Look through the material below. Return exactly the lines from the one with "an [environment] and" through the one with "Definition bswap_32 (x", both included.

====

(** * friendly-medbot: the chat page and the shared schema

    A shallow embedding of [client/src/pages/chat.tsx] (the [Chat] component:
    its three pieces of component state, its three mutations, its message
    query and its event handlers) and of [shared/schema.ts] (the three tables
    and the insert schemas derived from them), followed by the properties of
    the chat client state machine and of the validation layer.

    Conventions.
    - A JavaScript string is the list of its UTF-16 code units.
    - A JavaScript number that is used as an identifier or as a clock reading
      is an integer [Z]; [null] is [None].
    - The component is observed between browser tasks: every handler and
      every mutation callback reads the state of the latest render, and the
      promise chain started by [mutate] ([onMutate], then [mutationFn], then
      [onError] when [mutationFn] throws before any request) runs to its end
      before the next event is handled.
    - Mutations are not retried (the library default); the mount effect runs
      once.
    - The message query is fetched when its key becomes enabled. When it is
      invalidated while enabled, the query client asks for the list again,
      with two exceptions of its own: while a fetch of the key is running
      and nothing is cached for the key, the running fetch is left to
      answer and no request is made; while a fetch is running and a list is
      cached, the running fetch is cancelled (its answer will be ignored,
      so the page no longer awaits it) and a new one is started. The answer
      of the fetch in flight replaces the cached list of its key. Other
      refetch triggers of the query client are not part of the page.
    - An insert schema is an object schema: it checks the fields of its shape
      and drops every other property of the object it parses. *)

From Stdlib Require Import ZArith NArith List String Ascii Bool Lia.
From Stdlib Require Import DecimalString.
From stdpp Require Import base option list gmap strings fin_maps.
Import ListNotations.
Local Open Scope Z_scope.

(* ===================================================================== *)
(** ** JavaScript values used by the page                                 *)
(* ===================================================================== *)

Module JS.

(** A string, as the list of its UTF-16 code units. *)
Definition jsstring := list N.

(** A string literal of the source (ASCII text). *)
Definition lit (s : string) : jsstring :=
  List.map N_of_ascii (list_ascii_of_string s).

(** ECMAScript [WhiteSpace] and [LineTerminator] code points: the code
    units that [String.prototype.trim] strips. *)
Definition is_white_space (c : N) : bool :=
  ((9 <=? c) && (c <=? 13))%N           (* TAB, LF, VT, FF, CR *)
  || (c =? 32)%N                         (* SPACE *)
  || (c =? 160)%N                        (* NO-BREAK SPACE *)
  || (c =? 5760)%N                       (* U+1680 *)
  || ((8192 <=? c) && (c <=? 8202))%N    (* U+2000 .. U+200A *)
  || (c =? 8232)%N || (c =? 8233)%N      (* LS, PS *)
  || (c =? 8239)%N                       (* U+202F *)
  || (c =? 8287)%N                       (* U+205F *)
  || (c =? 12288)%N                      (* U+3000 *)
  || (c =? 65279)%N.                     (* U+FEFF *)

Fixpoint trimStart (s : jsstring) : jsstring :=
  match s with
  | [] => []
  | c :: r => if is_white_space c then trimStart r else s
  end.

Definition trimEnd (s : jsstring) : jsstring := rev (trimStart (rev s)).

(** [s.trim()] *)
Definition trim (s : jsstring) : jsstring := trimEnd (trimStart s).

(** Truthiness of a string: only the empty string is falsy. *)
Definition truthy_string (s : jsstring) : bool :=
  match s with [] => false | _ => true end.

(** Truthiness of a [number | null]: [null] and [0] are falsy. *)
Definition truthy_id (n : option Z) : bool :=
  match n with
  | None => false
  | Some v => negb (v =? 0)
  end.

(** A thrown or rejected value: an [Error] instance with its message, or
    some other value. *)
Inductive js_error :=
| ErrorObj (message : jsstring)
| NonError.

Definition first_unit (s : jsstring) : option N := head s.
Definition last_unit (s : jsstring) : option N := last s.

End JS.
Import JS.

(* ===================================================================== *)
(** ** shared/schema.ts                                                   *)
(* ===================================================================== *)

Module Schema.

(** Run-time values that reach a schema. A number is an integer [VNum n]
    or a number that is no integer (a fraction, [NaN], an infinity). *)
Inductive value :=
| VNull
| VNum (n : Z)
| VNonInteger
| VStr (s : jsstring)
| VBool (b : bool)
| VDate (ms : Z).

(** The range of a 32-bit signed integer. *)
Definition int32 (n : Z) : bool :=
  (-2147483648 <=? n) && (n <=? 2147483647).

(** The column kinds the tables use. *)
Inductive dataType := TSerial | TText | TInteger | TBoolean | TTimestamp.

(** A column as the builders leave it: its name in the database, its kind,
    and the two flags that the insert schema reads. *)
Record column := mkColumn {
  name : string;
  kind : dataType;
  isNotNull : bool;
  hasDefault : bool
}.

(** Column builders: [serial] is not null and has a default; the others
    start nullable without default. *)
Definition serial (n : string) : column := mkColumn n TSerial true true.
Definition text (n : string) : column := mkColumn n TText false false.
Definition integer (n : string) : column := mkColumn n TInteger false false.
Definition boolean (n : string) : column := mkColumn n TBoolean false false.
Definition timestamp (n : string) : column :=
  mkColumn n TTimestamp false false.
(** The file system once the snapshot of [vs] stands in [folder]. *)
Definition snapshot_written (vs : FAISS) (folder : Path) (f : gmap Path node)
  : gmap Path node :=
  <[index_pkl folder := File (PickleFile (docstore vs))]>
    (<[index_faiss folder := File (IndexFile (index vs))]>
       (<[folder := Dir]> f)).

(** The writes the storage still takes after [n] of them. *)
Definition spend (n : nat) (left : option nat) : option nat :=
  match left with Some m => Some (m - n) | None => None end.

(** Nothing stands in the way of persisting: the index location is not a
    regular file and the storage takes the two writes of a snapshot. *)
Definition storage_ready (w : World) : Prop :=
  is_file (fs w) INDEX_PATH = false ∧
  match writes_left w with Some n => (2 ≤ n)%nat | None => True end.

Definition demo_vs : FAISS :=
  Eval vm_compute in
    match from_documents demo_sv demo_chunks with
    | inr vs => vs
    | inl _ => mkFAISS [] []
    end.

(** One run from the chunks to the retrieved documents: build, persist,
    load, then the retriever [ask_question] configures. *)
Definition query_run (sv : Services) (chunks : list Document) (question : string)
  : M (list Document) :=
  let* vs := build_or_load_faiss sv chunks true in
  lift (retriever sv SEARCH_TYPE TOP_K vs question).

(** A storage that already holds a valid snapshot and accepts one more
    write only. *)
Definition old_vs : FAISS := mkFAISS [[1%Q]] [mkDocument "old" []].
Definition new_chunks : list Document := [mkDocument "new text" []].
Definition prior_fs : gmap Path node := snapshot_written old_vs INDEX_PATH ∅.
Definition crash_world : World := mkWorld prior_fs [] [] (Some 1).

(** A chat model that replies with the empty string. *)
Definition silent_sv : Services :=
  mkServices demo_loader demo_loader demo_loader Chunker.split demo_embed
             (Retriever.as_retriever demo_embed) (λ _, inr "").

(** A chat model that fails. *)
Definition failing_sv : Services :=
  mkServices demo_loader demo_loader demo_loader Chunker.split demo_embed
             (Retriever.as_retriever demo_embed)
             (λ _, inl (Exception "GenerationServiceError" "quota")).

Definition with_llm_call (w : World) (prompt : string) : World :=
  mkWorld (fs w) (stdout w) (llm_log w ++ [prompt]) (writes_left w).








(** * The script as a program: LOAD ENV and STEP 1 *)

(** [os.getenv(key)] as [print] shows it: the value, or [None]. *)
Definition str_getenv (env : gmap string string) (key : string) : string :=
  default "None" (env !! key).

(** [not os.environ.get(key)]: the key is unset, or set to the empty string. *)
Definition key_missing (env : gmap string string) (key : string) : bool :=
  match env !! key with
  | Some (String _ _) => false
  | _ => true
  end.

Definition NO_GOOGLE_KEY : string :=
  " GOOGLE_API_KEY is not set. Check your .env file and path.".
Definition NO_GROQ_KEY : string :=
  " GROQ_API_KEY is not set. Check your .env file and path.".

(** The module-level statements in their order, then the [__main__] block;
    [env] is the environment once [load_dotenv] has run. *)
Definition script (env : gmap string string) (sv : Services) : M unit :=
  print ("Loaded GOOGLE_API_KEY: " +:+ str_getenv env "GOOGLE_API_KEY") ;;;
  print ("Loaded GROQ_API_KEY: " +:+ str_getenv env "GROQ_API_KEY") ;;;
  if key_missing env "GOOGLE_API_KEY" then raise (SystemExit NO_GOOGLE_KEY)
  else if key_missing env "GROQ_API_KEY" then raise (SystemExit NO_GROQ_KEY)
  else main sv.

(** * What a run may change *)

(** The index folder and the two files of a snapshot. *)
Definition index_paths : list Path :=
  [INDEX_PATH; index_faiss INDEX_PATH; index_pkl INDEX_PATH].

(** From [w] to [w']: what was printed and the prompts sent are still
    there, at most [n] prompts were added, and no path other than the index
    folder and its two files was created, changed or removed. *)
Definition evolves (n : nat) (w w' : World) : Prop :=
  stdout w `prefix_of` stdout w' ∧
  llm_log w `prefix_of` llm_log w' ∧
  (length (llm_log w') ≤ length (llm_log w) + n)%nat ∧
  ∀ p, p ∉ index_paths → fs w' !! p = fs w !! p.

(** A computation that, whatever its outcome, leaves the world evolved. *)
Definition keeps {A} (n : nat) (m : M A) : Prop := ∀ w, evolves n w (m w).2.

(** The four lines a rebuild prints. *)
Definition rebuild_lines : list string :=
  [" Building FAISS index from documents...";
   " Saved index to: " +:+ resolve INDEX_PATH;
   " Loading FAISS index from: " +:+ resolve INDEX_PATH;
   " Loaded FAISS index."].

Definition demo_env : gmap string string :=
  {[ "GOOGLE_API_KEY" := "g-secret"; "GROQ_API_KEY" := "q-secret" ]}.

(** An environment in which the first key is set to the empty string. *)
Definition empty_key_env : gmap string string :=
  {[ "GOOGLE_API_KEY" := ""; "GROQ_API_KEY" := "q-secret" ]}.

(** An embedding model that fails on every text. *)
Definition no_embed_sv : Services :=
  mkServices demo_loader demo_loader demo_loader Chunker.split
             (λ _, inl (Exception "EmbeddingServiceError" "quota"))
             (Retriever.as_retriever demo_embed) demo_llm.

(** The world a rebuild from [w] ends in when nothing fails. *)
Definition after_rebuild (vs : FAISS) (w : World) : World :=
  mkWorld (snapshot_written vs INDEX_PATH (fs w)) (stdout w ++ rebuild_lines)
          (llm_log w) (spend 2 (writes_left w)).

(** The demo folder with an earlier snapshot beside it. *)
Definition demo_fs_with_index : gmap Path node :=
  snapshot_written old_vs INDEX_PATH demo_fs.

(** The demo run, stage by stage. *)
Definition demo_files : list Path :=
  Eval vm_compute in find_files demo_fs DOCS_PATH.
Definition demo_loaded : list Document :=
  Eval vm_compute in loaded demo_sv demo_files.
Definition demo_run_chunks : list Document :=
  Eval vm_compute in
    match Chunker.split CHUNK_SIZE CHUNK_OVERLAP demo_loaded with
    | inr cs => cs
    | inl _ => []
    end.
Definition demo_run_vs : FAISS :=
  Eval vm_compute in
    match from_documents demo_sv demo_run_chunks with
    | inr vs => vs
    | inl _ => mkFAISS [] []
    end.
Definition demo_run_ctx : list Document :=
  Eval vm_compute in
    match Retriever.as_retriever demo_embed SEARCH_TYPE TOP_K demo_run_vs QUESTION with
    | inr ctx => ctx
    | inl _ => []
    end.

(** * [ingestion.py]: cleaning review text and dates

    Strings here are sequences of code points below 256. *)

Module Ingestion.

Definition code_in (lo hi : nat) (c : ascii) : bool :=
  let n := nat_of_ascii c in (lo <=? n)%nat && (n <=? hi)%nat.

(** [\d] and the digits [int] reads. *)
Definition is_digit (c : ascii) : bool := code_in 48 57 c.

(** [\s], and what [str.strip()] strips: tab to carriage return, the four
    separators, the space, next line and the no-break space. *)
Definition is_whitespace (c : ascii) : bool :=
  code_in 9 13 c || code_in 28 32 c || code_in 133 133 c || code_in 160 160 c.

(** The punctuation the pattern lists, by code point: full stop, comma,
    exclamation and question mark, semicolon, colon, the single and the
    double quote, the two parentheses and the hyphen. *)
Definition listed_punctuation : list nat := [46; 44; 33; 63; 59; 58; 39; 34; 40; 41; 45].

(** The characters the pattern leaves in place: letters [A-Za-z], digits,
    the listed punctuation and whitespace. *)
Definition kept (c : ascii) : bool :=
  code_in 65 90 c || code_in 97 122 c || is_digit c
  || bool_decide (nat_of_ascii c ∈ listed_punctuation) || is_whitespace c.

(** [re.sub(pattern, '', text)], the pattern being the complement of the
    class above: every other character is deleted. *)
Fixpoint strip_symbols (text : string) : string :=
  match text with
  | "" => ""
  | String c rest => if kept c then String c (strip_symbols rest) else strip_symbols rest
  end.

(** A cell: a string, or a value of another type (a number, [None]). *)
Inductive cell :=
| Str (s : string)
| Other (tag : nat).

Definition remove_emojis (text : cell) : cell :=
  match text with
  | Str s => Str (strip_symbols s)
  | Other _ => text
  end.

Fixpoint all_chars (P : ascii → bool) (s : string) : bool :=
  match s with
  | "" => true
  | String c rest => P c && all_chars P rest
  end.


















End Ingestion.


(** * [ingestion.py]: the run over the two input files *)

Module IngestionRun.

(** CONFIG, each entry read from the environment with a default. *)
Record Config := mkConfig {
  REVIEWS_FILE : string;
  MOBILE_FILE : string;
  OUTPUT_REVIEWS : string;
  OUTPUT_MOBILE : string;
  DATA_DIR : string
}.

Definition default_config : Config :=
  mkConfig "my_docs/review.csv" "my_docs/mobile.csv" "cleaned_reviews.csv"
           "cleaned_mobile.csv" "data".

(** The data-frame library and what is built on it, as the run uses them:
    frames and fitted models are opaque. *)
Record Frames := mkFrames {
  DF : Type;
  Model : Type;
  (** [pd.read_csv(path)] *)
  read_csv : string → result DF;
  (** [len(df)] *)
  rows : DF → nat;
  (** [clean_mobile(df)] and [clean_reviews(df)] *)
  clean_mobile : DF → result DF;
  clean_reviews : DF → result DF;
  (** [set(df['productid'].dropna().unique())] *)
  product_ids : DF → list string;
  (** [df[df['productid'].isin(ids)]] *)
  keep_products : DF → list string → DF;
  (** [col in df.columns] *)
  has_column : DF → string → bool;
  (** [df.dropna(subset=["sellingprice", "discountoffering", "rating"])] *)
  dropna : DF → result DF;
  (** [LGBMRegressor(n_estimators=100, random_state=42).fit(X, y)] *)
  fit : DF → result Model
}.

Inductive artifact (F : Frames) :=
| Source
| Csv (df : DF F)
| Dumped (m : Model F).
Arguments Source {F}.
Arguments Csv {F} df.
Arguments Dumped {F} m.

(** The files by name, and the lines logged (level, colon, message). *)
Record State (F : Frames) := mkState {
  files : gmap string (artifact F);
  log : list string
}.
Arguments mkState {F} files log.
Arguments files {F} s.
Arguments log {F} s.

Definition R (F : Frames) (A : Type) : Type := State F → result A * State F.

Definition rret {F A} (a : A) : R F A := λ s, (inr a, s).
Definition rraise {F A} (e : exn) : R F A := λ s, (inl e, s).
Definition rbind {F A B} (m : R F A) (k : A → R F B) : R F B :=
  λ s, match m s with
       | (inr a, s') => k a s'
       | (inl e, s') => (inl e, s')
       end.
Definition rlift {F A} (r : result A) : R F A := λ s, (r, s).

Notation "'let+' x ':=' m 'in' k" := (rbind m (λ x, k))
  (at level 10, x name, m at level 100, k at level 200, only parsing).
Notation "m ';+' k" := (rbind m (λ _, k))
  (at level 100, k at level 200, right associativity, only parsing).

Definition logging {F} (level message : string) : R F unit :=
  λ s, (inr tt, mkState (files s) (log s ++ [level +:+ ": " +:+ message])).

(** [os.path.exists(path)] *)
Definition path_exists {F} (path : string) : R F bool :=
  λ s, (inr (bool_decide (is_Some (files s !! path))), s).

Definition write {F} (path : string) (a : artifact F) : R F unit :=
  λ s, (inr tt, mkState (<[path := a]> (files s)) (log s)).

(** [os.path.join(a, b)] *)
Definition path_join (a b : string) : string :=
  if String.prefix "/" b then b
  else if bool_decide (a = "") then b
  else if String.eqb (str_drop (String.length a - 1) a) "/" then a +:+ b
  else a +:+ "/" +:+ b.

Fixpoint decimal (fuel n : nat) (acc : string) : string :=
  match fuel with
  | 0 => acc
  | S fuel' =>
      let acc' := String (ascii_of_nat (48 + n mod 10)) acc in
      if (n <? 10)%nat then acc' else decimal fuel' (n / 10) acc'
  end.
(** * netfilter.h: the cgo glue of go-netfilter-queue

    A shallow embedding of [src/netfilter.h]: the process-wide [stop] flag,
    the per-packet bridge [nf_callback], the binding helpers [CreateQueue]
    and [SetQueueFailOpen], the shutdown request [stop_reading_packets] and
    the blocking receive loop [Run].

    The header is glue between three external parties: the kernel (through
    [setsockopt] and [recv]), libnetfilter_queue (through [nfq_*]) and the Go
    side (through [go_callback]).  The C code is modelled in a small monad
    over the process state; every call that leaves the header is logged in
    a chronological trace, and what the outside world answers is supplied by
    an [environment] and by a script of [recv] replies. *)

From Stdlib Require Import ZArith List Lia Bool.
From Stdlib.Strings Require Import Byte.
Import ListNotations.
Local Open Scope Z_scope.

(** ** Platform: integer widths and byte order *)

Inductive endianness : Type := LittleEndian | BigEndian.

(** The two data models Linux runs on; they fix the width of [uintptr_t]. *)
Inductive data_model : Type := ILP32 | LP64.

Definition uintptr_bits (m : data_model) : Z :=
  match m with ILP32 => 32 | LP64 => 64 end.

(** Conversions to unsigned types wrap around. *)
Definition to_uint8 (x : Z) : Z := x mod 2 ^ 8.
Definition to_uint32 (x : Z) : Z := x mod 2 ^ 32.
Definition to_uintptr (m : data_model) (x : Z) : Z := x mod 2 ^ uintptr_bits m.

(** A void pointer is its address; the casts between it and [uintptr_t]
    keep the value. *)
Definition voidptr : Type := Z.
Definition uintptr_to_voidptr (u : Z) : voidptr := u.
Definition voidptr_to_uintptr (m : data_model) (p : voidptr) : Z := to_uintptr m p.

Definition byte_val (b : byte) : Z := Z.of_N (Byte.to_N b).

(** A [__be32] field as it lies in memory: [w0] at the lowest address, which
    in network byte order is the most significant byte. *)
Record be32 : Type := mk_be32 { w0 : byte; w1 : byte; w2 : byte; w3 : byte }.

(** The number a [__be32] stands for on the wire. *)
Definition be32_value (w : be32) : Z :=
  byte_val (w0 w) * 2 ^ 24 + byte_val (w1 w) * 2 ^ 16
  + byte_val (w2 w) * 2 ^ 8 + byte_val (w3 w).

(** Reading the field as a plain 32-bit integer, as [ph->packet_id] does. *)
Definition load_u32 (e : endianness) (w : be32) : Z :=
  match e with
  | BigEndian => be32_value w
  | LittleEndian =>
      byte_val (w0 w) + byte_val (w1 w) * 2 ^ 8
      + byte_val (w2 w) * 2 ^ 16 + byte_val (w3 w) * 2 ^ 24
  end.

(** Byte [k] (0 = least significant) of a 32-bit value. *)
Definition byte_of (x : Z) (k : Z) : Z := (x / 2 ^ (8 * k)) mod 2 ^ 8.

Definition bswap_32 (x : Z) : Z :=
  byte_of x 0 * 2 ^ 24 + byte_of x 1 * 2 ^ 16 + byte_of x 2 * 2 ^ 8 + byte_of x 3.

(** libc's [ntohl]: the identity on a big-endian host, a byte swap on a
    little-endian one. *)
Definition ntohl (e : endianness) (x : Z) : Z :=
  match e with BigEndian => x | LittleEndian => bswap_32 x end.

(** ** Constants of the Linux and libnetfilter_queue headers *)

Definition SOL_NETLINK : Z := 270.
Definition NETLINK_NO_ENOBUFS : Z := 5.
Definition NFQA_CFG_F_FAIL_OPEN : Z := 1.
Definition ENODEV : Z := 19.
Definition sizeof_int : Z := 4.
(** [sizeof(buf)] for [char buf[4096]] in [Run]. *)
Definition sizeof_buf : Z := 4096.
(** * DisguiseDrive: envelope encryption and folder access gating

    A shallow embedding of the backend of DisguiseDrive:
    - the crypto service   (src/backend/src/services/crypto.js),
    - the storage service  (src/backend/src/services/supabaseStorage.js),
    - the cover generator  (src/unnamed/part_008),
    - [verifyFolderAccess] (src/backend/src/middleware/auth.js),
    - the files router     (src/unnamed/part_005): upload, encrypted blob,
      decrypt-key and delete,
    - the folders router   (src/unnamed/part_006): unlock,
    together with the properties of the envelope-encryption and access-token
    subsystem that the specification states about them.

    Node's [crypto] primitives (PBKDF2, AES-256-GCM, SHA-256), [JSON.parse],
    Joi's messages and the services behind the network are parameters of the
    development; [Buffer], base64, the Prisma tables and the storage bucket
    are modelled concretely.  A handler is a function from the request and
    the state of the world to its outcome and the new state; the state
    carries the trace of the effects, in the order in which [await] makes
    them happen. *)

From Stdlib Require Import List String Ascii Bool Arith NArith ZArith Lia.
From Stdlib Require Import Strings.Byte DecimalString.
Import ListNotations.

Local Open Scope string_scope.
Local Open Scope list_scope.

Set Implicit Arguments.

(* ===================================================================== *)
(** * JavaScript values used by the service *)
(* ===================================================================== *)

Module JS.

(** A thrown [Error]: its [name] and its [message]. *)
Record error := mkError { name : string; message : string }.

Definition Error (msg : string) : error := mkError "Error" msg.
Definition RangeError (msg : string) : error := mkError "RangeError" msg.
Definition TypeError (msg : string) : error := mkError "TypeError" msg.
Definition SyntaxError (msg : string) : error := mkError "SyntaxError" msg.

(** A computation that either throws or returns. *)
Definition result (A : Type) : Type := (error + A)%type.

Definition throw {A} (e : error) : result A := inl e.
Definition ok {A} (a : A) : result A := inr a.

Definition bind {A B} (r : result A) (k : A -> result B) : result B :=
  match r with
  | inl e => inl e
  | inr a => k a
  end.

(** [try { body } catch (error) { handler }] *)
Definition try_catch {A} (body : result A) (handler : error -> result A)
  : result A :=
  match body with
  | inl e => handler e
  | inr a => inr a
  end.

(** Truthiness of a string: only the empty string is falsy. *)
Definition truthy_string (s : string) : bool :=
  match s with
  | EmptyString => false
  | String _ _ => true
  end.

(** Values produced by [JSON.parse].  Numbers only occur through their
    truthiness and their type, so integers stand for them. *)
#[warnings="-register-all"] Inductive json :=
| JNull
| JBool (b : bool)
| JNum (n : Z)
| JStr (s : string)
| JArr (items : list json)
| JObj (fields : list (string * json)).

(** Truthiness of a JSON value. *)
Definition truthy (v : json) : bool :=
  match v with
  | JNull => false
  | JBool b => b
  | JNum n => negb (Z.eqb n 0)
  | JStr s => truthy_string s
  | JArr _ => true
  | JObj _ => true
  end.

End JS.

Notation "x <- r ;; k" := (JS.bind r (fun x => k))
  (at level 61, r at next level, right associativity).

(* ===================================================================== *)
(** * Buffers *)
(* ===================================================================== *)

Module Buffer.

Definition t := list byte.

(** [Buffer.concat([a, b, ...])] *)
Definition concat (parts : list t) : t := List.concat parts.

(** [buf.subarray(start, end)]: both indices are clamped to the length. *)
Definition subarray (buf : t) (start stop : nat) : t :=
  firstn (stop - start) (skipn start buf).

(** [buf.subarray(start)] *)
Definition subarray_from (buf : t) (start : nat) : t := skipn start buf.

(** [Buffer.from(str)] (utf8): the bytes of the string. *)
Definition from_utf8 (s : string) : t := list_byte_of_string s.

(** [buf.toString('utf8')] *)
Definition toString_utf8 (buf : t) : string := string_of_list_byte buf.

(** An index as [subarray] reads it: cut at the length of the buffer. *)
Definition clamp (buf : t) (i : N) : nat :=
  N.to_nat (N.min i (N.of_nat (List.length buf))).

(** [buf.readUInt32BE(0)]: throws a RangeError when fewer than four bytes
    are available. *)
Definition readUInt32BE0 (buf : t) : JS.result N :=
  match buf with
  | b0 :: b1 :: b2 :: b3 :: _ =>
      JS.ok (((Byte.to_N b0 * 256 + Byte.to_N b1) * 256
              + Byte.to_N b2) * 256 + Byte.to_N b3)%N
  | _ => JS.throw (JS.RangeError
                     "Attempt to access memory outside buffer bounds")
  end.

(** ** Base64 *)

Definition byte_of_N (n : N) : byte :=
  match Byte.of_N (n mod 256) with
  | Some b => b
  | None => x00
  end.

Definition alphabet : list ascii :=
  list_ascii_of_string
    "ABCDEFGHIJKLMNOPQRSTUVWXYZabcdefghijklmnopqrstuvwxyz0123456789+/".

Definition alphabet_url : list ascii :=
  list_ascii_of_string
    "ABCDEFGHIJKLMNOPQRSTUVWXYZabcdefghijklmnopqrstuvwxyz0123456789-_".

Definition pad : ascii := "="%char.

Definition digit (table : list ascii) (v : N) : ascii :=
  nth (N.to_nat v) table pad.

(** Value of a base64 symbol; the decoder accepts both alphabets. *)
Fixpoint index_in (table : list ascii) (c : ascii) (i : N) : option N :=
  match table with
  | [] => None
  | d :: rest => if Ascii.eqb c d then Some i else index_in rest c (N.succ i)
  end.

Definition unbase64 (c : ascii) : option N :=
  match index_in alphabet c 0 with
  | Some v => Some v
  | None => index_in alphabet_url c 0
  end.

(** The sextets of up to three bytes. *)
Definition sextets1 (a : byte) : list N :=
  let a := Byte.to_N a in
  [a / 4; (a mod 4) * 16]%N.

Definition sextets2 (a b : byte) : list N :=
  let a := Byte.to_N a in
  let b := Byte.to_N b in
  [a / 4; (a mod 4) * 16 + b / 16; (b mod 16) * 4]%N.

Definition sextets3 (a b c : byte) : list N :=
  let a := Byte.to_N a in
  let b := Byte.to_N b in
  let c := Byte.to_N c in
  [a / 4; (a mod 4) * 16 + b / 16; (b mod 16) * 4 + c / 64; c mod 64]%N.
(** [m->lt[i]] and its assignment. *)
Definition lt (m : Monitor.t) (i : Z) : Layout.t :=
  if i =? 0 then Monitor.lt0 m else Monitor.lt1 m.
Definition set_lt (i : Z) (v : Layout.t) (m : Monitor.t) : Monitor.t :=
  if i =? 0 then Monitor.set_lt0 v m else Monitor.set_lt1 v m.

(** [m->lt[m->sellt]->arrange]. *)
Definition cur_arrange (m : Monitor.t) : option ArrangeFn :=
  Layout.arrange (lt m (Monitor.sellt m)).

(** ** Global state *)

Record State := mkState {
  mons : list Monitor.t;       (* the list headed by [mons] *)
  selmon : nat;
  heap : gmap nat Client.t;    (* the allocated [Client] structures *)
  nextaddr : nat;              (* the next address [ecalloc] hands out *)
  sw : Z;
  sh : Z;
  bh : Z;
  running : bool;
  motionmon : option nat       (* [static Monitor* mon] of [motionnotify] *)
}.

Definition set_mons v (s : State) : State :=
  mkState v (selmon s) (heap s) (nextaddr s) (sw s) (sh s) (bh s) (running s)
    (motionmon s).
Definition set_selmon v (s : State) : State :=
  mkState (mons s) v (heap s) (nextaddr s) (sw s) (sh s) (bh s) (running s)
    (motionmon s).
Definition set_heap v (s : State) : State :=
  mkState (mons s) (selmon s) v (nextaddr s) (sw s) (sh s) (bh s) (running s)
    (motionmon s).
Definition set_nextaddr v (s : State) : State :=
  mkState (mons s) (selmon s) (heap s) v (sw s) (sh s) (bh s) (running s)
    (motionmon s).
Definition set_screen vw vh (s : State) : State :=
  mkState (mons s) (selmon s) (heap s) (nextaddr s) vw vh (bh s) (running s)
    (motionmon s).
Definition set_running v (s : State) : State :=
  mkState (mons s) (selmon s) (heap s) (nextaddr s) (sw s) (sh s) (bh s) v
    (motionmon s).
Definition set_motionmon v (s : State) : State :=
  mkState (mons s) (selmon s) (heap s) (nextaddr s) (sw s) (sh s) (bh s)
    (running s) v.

====

**Answer space**.
    an [environment] and by a script of [recv] replies. *)

From Stdlib Require Import ZArith List Lia Bool.
From Stdlib.Strings Require Import Byte.
Import ListNotations.
Local Open Scope Z_scope.

(** ** Platform: integer widths and byte order *)

Inductive endianness : Type := LittleEndian | BigEndian.

(** The two data models Linux runs on; they fix the width of [uintptr_t]. *)
Inductive data_model : Type := ILP32 | LP64.

Definition uintptr_bits (m : data_model) : Z :=
  match m with ILP32 => 32 | LP64 => 64 end.

(** Conversions to unsigned types wrap around. *)
Definition to_uint8 (x : Z) : Z := x mod 2 ^ 8.
Definition to_uint32 (x : Z) : Z := x mod 2 ^ 32.
Definition to_uintptr (m : data_model) (x : Z) : Z := x mod 2 ^ uintptr_bits m.

(** A void pointer is its address; the casts between it and [uintptr_t]
    keep the value. *)
Definition voidptr : Type := Z.
Definition uintptr_to_voidptr (u : Z) : voidptr := u.
Definition voidptr_to_uintptr (m : data_model) (p : voidptr) : Z := to_uintptr m p.

Definition byte_val (b : byte) : Z := Z.of_N (Byte.to_N b).

(** A [__be32] field as it lies in memory: [w0] at the lowest address, which
    in network byte order is the most significant byte. *)
Record be32 : Type := mk_be32 { w0 : byte; w1 : byte; w2 : byte; w3 : byte }.

(** The number a [__be32] stands for on the wire. *)
Definition be32_value (w : be32) : Z :=
  byte_val (w0 w) * 2 ^ 24 + byte_val (w1 w) * 2 ^ 16
  + byte_val (w2 w) * 2 ^ 8 + byte_val (w3 w).

(** Reading the field as a plain 32-bit integer, as [ph->packet_id] does. *)
Definition load_u32 (e : endianness) (w : be32) : Z :=
  match e with
  | BigEndian => be32_value w
  | LittleEndian =>
      byte_val (w0 w) + byte_val (w1 w) * 2 ^ 8
      + byte_val (w2 w) * 2 ^ 16 + byte_val (w3 w) * 2 ^ 24
  end.

(** Byte [k] (0 = least significant) of a 32-bit value. *)
Definition byte_of (x : Z) (k : Z) : Z := (x / 2 ^ (8 * k)) mod 2 ^ 8.

Definition bswap_32 (x : Z) : Z :=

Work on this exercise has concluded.